**Task objective**
Only one number is wanted here: how many lines of the data hold "eexists".

**Extracted records**
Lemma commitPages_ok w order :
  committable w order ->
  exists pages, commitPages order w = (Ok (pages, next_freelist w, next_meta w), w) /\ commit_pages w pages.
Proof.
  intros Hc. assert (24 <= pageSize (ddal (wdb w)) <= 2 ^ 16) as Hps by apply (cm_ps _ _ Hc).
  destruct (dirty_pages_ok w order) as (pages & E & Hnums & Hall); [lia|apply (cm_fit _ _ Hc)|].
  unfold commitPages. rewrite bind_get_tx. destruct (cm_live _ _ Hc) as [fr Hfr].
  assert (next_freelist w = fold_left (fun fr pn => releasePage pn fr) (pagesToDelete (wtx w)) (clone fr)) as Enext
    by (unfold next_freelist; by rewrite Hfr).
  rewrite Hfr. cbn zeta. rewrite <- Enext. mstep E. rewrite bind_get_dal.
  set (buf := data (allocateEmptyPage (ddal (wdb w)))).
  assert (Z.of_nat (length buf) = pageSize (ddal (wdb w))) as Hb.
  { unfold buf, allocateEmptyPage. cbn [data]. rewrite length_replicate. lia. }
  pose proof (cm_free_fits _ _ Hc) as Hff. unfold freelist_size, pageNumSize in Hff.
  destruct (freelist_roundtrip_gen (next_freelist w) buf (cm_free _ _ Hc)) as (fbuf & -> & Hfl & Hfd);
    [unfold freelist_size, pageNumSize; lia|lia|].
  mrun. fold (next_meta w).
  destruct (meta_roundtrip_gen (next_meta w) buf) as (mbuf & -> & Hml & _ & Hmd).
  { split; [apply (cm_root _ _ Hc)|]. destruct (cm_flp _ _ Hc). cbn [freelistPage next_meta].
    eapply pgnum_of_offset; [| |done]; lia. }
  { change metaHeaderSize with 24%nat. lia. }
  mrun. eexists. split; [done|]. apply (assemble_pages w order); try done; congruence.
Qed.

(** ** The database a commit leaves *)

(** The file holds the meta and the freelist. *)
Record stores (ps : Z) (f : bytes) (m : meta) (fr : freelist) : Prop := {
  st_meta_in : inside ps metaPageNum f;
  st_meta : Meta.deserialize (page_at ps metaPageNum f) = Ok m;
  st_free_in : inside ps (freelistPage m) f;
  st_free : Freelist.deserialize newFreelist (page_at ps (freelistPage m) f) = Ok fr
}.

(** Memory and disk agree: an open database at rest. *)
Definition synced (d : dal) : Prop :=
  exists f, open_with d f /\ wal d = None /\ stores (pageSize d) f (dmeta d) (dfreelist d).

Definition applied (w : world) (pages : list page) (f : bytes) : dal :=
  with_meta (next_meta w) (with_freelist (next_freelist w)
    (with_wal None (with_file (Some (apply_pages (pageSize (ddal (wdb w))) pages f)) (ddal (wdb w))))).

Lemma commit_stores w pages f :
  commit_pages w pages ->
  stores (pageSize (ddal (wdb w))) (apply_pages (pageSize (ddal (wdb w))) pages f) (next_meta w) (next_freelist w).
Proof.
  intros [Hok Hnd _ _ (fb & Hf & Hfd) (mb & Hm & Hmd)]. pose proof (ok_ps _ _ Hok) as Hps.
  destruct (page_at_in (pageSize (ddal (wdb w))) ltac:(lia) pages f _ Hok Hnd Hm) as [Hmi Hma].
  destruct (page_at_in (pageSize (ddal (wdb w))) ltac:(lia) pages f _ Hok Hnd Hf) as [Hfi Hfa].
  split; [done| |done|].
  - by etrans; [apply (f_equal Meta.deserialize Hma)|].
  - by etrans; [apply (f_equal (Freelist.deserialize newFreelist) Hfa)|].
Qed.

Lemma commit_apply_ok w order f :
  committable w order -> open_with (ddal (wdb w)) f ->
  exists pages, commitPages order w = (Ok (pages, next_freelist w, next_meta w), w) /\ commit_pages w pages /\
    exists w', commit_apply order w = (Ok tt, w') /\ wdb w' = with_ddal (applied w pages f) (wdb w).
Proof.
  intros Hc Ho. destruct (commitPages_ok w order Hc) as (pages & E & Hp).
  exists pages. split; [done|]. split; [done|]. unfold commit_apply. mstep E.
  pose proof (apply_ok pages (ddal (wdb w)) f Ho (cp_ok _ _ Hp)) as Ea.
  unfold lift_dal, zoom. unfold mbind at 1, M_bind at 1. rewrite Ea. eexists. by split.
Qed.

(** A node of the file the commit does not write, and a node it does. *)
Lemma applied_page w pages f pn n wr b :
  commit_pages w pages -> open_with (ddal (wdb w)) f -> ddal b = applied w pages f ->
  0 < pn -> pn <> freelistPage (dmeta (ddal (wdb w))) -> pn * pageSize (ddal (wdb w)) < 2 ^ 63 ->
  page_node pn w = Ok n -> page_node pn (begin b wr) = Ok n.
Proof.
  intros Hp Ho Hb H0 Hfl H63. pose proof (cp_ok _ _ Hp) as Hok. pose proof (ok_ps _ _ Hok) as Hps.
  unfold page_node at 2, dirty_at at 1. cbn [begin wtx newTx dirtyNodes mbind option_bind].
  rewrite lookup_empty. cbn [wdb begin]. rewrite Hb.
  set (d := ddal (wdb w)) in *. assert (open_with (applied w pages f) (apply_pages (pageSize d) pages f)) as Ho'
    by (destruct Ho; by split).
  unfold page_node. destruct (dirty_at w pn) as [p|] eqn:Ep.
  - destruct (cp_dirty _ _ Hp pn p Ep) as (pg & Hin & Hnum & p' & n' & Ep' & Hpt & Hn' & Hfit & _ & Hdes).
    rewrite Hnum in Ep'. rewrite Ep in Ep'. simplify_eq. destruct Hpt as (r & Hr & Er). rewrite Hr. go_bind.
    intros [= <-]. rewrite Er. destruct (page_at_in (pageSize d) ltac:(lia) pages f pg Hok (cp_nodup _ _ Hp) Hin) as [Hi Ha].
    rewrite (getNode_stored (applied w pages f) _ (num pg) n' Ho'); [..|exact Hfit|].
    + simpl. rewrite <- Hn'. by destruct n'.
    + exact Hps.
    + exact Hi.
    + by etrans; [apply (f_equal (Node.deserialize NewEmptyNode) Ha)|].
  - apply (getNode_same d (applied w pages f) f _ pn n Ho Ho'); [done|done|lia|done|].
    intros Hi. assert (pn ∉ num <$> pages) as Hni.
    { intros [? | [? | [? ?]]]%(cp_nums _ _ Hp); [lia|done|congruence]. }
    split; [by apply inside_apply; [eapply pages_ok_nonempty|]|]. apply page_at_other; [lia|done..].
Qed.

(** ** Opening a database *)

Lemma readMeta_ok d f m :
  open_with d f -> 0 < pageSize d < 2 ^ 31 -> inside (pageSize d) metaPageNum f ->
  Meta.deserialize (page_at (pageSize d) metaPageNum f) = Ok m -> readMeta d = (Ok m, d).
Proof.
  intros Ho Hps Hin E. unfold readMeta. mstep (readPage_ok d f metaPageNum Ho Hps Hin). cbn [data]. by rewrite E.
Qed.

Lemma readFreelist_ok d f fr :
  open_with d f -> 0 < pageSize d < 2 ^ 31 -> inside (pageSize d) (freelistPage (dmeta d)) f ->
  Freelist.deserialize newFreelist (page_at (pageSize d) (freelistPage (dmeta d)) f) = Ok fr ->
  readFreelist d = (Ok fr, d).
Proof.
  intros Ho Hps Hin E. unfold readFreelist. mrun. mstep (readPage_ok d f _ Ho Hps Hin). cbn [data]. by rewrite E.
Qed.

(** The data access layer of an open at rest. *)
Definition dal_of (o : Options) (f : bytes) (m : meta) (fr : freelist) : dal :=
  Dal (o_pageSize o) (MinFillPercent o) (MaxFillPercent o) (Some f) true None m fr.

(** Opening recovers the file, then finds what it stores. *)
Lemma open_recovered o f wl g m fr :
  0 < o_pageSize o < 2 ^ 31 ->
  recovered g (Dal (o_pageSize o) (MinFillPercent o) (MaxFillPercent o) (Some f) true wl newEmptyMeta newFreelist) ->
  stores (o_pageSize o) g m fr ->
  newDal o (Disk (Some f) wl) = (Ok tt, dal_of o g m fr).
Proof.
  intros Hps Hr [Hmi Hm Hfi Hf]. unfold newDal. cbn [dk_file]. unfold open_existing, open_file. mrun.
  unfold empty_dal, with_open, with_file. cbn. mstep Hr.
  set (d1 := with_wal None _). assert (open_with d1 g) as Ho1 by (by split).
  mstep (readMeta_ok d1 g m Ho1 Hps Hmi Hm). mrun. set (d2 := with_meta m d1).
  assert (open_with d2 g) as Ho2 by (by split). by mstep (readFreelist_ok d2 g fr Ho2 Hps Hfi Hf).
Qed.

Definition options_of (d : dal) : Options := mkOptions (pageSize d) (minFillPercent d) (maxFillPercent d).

**Solution for this problem**
2